Late last night I went into the kitchen to grab a drink for my husband. I saw the large baggie full of chocolate chip cookies my girls had baked earlier in the day. They looked very good and I only ate one earlier in the day. I told myself I wasn’t going to have a cookie because I knew I didn’t need one. I had already figured out they can be about 143 calories a cookie, and I knew I didn’t need a sugary treat.
As I got out the juice to pour I saw some macaroni and cheese from lunch. I knew I shouldn’t have, but I ate a bite, then another and then another. Unfortunately, I probably ate a full cup of cold macaroni and cheese.
I wasn’t full by any means, but I knew I shouldn’t have done that.
Well, this morning I wrote it in my journal and when I looked up the calorie count I saw it was 410 calories for one cup.

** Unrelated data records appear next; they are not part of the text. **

(* ===== verification/PublisherProc.v ===== *)
(** The processes of cmd/mock-publisher and loadtest/seed: their unbounded
    probe loops do what [Seed] computes, and end. *)
From S2P Require Import Prelude GoText GoJson AuthzPb Policy LiteralRegexp Store Subscriber PolicyJson Seeding Seed Live Proc Programs ProgramLemmas.
From ITree Require Import ITree.
Open Scope string_scope.
Open Scope nat_scope.
Open Scope list_scope.

Section WithRegexp.
Context `{RE : RegexpLib} `{DEC : !PolicyDecoder}.

(** ** What a trace shows of the calls *)

#[export] Instance XAddArgs_eq_dec : EqDecision XAddArgs.
Proof. solve_decision. Defined.

(** The publishing calls that were answered. *)
Definition xadd_call (ob : obs goE) : option XAddArgs :=
  match ob with Answered (XAdd args) _ => Some args | _ => None end.

(** The answers to the probes. *)
Definition poll (ob : obs goE) : option (result CheckAccessResponse) :=
  match ob with
  | Called _ => None
  | Answered e x =>
    match e in goE X return X → option (result CheckAccessResponse) with
    | RpcCheckAccess _ => λ answer, Some answer
    | _ => λ _, None
    end x
  end.

(** A clock reading, or time slept. *)
Definition tick (ob : obs goE) : option (Z + Z) :=
  match ob with
  | Called _ => None
  | Answered e x =>
    match e in goE X return X → option (Z + Z) with
    | Now => λ now, Some (inl now)
    | Sleep d => λ _, Some (inr d)
    | _ => λ _, None
    end x
  end.

(** The clock readings. *)
Definition reading (ob : obs goE) : option Z :=
  match tick ob with Some (inl now) => Some now | _ => None end.

(** The clock does not run backwards, and a sleep takes at least its time. *)
Fixpoint clock_ok (last : Z) (l : list (obs goE)) : Prop :=
  match l with
  | [] => True
  | ob :: l =>
    match tick ob with
    | Some (inl now) => (last ≤ now)%Z ∧ clock_ok now l
    | Some (inr d) => clock_ok (last + d) l
    | None => clock_ok last l
    end
  end.


(** [os.Exit] was called. *)
Definition exited (l : list (obs goE)) : bool :=
  existsb (λ ob, match ob with Called (Exit _) => true | _ => false end) l.

(** How a finished trace ended. *)
Definition ended (l : list (obs goE)) (o : option unit) (r : outcome) : Prop :=
  match o with
  | Some _ => ∃ resp, r = Succeeded resp
  | None => exited l = true → r = Exit1
  end.

(** ** Lemmas: the probe loop *)

Lemma retry_traces deadline l o :
  traces (probe_retry deadline) l o →
  omap poll l = [] ∧ omap xadd_call l = [] ∧ length l ≤ 2 ∧ length (omap reading l) ≤ 1 ∧
  (o = None ∧ (exited l = true → ∃ now, (deadline < now)%Z ∧ l = [Answered Now now; Called (Exit 1)]) ∨
   ∃ now, (now ≤ deadline)%Z ∧ o = Some (inl tt) ∧ l = [Answered Now now; Answered (Sleep probe_pause) tt]).
Proof.
  intros H. unfold probe_retry in H.
  apply traces_trigger_inv in H as [[-> ->]|[[-> ->]|(now&l1&->&H)]]; [by split_and!; try left; simpl; try lia..|].
  destruct (Z.ltb_spec deadline now) as [Hlt|Hge].
  - apply traces_exit_inv in H as [-> [-> | ->]]; split_and!; try (simpl; lia); try done; left; (split; [done|]);
      [done|]. intros _. by exists now.
  - apply traces_trigger_inv in H as [[-> ->]|[[-> ->]|([]&l2&->&H)]]; [by split_and!; try left; simpl; try lia..|].
    apply traces_ret_inv in H as [-> [-> | ->]]; (split_and!; [done|done|simpl; lia|simpl; lia|]); [by left|].
    right. by exists now.
Qed.

Definition refused (answer : result CheckAccessResponse) : bool :=
  match answer with Ok resp => negb (a_Allowed resp) | Err _ => true end.

Lemma refused_poll deadline answer now polls :
  refused answer = true →
  probe_loop deadline ((answer, now) :: polls) =
    if (deadline <? now)%Z then Exit1 else probe_loop deadline polls.
Proof. destruct answer as [resp|err]; simpl; [by destruct (a_Allowed resp)|done]. Qed.

(** One pass: cut before an answer, an answer that allows, or a refusal. *)
Lemma probe_pass_traces req deadline u l o :
  traces (probe_pass req deadline u) l o →
  (o = None ∧ exited l = false ∧ omap poll l = [] ∧ omap xadd_call l = [] ∧ omap reading l = [] ∧
    length l ≤ 1) ∨
  ∃ answer rest, l = Answered (RpcCheckAccess req) answer :: rest ∧
    ((∃ resp, answer = Ok resp ∧ a_Allowed resp = true ∧ rest = [] ∧ (o = None ∨ o = Some (inr resp))) ∨
     (refused answer = true ∧ traces (probe_retry deadline) rest o)).
Proof.
  intros H. unfold probe_pass in H.
  apply traces_trigger_inv in H as [[-> ->]|[[-> ->]|(answer&l1&->&H)]]; [by left; split_and!; simpl; try lia..|].
  right. exists answer, l1. split; [done|]. destruct answer as [resp|err]; [|by right].
  simpl. destruct (a_Allowed resp) eqn:Ha; [left|by right].
  apply traces_ret_inv in H as [-> Ho]. by exists resp.
Qed.

(** The probe loop of the processes is that of [Seed] on the answers it gets. *)
Lemma probe_passes req deadline u l o :
  passes (probe_pass req deadline) u l o →
  ∃ polls, polls.*1 = omap poll l ∧ omap xadd_call l = [] ∧ omap reading l `prefix_of` polls.*2 ∧
    match o with
    | Some resp => probe_loop deadline polls = Succeeded resp
    | None => exited l = true → probe_loop deadline polls = Exit1
    end ∧
    length l ≤ 3 * length polls + 1 ∧
    ∀ last, clock_ok last l → 2 ≤ length polls →
      (last + probe_pause * (Z.of_nat (length polls) - 2) ≤ deadline)%Z.
Proof.
  assert (Hlast : ∀ u l (o : option (unit + CheckAccessResponse)), traces (probe_pass req deadline u) l o →
    o ≠ Some (inl tt) →
    ∃ polls, polls.*1 = omap poll l ∧ omap xadd_call l = [] ∧ omap reading l `prefix_of` polls.*2 ∧
      match o with
      | Some (inr resp) => probe_loop deadline polls = Succeeded resp
      | _ => exited l = true → probe_loop deadline polls = Exit1
      end ∧ length l ≤ 3 * length polls + 1 ∧ length polls ≤ 1).
  { clear. intros u l o H Ho.
    apply probe_pass_traces in H as [(->&He&Hp&Hx&Hc&Hlen)|(answer&rest&->&[(resp&->&Ha&->&H)|[Hr H]])].
    - exists []. rewrite Hp, He, Hx, Hc. by split_and!; simpl; try lia.
    - exists [(Ok resp, 0%Z)]. split_and!; [done|done|apply prefix_nil| |simpl; lia|done].
      destruct H as [-> | ->]; [done|]. simpl. by rewrite Ha.
    - apply retry_traces in H as (Hp&Hx&Hlen&Hread&[[-> He]|(now&_&->&_)]); [|done].
      destruct (exited rest) eqn:Hexit.
      + destruct (He eq_refl) as (now&Hlt&->). exists [(answer, now)].
        split_and!; [done|done|done| |simpl; lia|done]. intros _. rewrite refused_poll by done.
        by destruct (Z.ltb_spec deadline now); [|lia].
      + exists [(answer, default 0%Z (head (omap reading rest)))]. csimpl. rewrite Hp, Hx.
        split_and!; [done|done| | |lia|done].
        { destruct (omap reading rest) as [|now [|]]; simpl in *; [apply prefix_nil|done|lia]. }
        unfold exited in *. simpl. by rewrite Hexit. }
  induction 1 as [u l H|u l resp H|u [] l l' o H _ (polls&Hp&Hx&Hread&Ho&Hlen&Hc)].
  - destruct (Hlast _ _ _ H) as (polls&?&?&?&?&?&?); [done|]. exists polls. split_and!; try done. intros; lia.
  - destruct (Hlast _ _ _ H) as (polls&?&?&?&?&?&?); [done|]. exists polls. split_and!; try done. intros; lia.
  - apply probe_pass_traces in H as [(?&_)|(answer&rest&->&[(resp&_&_&_&[?|?])|[Hr H]])]; [done..|].
    apply retry_traces in H as (_&_&_&_&[[? _]|(now&Hle&_&->)]); [done|].
    exists ((answer, now) :: polls).
    assert (probe_loop deadline ((answer, now) :: polls) = probe_loop deadline polls) as Hstep.
    { rewrite refused_poll by done. by destruct (Z.ltb_spec deadline now); [lia|]. }
    rewrite Hstep. split_and!;
      [csimpl; by rewrite Hp|done|by apply prefix_cons|by destruct o|simpl in *; lia|].
    + intros last [Hnow Hclock] _. destruct polls as [|p1 [|p2 polls]].
      * simpl. unfold probe_pause. lia.
      * simpl. unfold probe_pause. lia.
      * specialize (Hc _ Hclock ltac:(simpl; lia)). simpl length in *. unfold probe_pause in *. lia.
Qed.
(** * Spotify Billboard Bridge: a shallow embedding of [app.py]

    The service scrapes a chart page, looks every entry up in a remote
    catalog and assembles the hits into a playlist.  Every outbound call
    (the HTTP fetch, the OAuth exchange, the catalog API, the sleep between
    searches) is an event answered by an environment; the Python code is a
    computation in a small exception-and-trace monad over those events. *)

From Stdlib Require Import List String Ascii Bool Arith Lia ZArith.
Import ListNotations.
Local Open Scope string_scope.
Local Open Scope list_scope.
Local Open Scope nat_scope.

Set Implicit Arguments.

(** ** Text

    A Python [str] is modelled as a [string], a character being a code
    point below 256.  [str.strip] and the regex classes [\w] and [\s]
    consult Python's character tables, which are not part of the
    repository: they are the two fields of [CharTables]. *)

Class CharTables := {
  isspace : ascii -> bool;   (* str.isspace, the class \s *)
  isalnum : ascii -> bool    (* str.isalnum; \w is isalnum or '_' *)
}.

Definition in_range (lo hi : nat) (c : ascii) : bool :=
  (lo <=? nat_of_ascii c) && (nat_of_ascii c <=? hi).

(** Python's tables on the code points below 256. *)
#[global] Instance latin1_tables : CharTables := {|
  isspace c := in_range 9 13 c || in_range 28 32 c
               || in_range 133 133 c || in_range 160 160 c;
  isalnum c := in_range 48 57 c || in_range 65 90 c || in_range 97 122 c
               || in_range 170 170 c || in_range 178 179 c
               || in_range 181 181 c || in_range 185 186 c
               || in_range 188 190 c || in_range 192 214 c
               || in_range 216 246 c || in_range 248 255 c
|}.

Definition dquote : string := String (ascii_of_nat 34) EmptyString.

Definition truthy_str (s : string) : bool :=
  match s with EmptyString => false | _ => true end.

Definition truthy_opt_str (o : option string) : bool :=
  match o with Some s => truthy_str s | None => false end.

Definition nonempty {A : Type} (l : list A) : bool :=
  match l with [] => false | _ => true end.

Fixpoint str_filter (keep : ascii -> bool) (s : string) : string :=
  match s with
  | EmptyString => EmptyString
  | String c r => if keep c then String c (str_filter keep r)
                  else str_filter keep r
  end.

Section Text.
Context `{CharTables}.

Fixpoint lstrip (s : string) : string :=
  match s with
  | EmptyString => EmptyString
  | String c r => if isspace c then lstrip r else s
  end.

Fixpoint rstrip (s : string) : string :=
  match s with
  | EmptyString => EmptyString
  | String c r =>
      match rstrip r with
      | EmptyString => if isspace c then EmptyString
                       else String c EmptyString
      | r' => String c r'
      end
  end.

(** [s.strip()] *)
Definition strip (s : string) : string := lstrip (rstrip s).

(** the class [\w] *)
Definition word_char (c : ascii) : bool :=
  isalnum c || Ascii.eqb c "_"%char.

(** [re.sub(r'[^\w\s]', '', s)] *)
Definition clean (s : string) : string :=
  str_filter (fun c => word_char c || isspace c) s.

End Text.

(** ** Data *)

Module Song.
Record t := mk { position : nat; title : string; artist : string }.
End Song.

(** What the scraper reads of a matched element: its [get_text()], and,
    when it has a parent, the [get_text()] of each element of
    [parent.find_all(['p', 'span', 'div'])], in document order. *)
Record Element := {
  get_text : string;
  parent_find_all : option (list string)
}.

(** What the scraper reads of the parsed page. *)
Record Soup := {
  select : string -> list Element;
  find_all_h3 : list Element
}.

Record TokenInfo := {
  access_token : string;
  expires_at : Z;
  refresh_token : string
}.

(** A track object of the catalog's search result. *)
Module Track.
Record t := mk {
  uri : string; name : string; artists : list string; popularity : Z
}.
End Track.

(** The dict [search_track] returns. *)
Module TrackInfo.
Record t := mk {
  uri : string; name : string; artist : string; popularity : Z
}.
End TrackInfo.

Module Playlist.
Record t := mk { id : string; name : string; external_url : string }.
End Playlist.

Record User := { user_id : string; display_name : string }.

(** ** Events *)

Inductive Call :=
| requests_get (url : string)
| get_access_token (code : string)
| sp_search (q : string)
| sp_current_user
| sp_user_playlist_create (user name description : string) (public : bool)
| sp_playlist_add_items (playlist_id : string) (items : list string)
| time_sleep.

Inductive Reply :=
| raises
| html_reply (soup : Soup)
| token_reply (t : TokenInfo)
| tracks_reply (items : list Track.t)
| user_reply (u : User)
| playlist_reply (p : Playlist.t)
| none_reply.

(** The outside world answers a call knowing the calls made so far. *)
Definition Env := list Call -> Call -> Reply.

(** ** The monad: a trace of calls, and Python exceptions *)

Inductive Exc (A : Type) := Ok (a : A) | Raised.
Arguments Raised {A}.

Definition M (A : Type) := list Call -> Exc A * list Call.

Definition ret {A} (a : A) : M A := fun h => (Ok a, h).
Definition raise {A} : M A := fun h => (Raised, h).
Definition bind {A B} (m : M A) (k : A -> M B) : M B :=
  fun h => match m h with
           | (Ok a, h') => k a h'
           | (Raised, h') => (Raised, h')
           end.
(** [try: m  except Exception: handler] *)
Definition try_except {A} (m handler : M A) : M A :=
  fun h => match m h with
           | (Ok a, h') => (Ok a, h')
           | (Raised, h') => handler h'
           end.

Notation "x <- m ;; k" := (bind m (fun x => k))
  (at level 61, m at next level, right associativity).
Notation "m ;;; k" := (bind m (fun _ => k))
  (at level 61, right associativity).

(** [for x in l: body x] *)
Fixpoint for_each {A} (l : list A) (body : A -> M unit) : M unit :=
  match l with
  | [] => ret tt
  | x :: r => body x ;;; for_each r body
  end.

(** [range(start, stop, step)] for a positive step; [stop] bounds the
    number of iterations. *)
Fixpoint range_fuel (fuel start stop step : nat) : list nat :=
  match fuel with
  | 0 => []
  | S fuel' => if start <? stop
               then start :: range_fuel fuel' (start + step) stop step
               else []
  end.
Definition range (start stop step : nat) : list nat :=
  range_fuel stop start stop step.

(** [l[i:j]] *)
Definition slice {A} (l : list A) (i j : nat) : list A :=
  firstn (j - i) (skipn i l).

Definition outcome (r : Reply) : Exc Reply :=
  match r with
  | raises => Raised
  | _ => Ok r
  end.

Section Calls.
Variable env : Env.

(** A call is recorded, then returns the reply or raises. *)
Definition call (c : Call) : M Reply :=
  fun h => (outcome (env h c), h ++ [c]).

(** [time.sleep(0.1)]: recorded, never raises. *)
Definition sleep : M unit := fun h => (Ok tt, h ++ [time_sleep]).

End Calls.

(** ** class BillboardScraper *)

Module BillboardScraper.
Section Methods.
Context `{CharTables}.
Variable env : Env.

Definition base_url : string := "https://www.billboard.com/charts/hot-100".

Definition selectors : list string :=
  [ "li ul li h3"; "h3.c-title"; ".chart-list__item h3";
    ".o-chart-results-list__item h3" ].

(** [requests.get(url, headers=...)], [raise_for_status()] and
    [BeautifulSoup(response.text, 'html.parser')]: one event, which raises
    or yields the parsed page. *)
Definition fetch_soup (url : string) : M Soup :=
  r <- call env (requests_get url) ;;
  match r with html_reply soup => ret soup | _ => raise end.

(** The selector loop: [song_elements] ends as the first non-empty
    selection, or empty. *)
Fixpoint select_first (soup : Soup) (sels : list string) : list Element :=
  match sels with
  | [] => []
  | s :: rest => let found := select soup s in
                 if nonempty found then found else select_first soup rest
  end.

(** The sibling loop: the first text that is non-empty, differs from the
    title and is shorter than 100 characters. *)
Fixpoint find_artist (title : string) (siblings : list string)
  : option string :=
  match siblings with
  | [] => None
  | s :: rest =>
      let text := strip s in
      if truthy_str text && negb (String.eqb text title)
         && (String.length text <? 100)
      then Some text else find_artist title rest
  end.

Definition artist_of (title : string) (element : Element) : string :=
  match parent_find_all element with
  | Some siblings =>
      match find_artist title siblings with
      | Some a => a
      | None => "Unknown Artist"
      end
  | None => "Unknown Artist"
  end.

(** [title and len(title) > 1] *)
Definition valid_title (title : string) : bool :=
  truthy_str title && (1 <? String.length title).

(** [for i, element in enumerate(...)], [i] being the index of the head. *)
Fixpoint chart_loop (i : nat) (elements : list Element) : list Song.t :=
  match elements with
  | [] => []
  | element :: rest =>
      let title := strip (get_text element) in
      if valid_title title
      then Song.mk (i + 1) title (artist_of title element)
           :: chart_loop (S i) rest
      else chart_loop (S i) rest
  end.

Definition song_elements (soup : Soup) : list Element :=
  let found := select_first soup selectors in
  if nonempty found then found else find_all_h3 soup.

Definition parse_chart (soup : Soup) : list Song.t :=
  firstn 100 (chart_loop 0 (firstn 100 (song_elements soup))).

Definition get_chart (date : option string) : M (list Song.t) :=
  try_except
    (let url := match date with
                | Some d => if truthy_str d
                            then (base_url ++ "/" ++ d)%string
                            else base_url
                | None => base_url
                end in
     soup <- fetch_soup url ;;
     ret (parse_chart soup))
    (ret []).

End Methods.
End BillboardScraper.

four. hundred. ten. *sigh*
You know, the dumb thing is that had I just had the cookie and a cup of 1% milk it would’ve only been half of calories of the macaroni and cheese. I probably still would’ve felt bad for sneaking a cookie so late at night, but at least I would’ve felt bad for fewer calories.
To find the silver lining on this cloud, I almost ate the cookie after eating the macaroni and cheese last night, but I didn’t. So, at least it wasn’t over 500 calories. This isn’t making me feel any better now, because I know I shouldn’t have had the snack at all.
I am posting it and will move on. Lesson learned, I hope.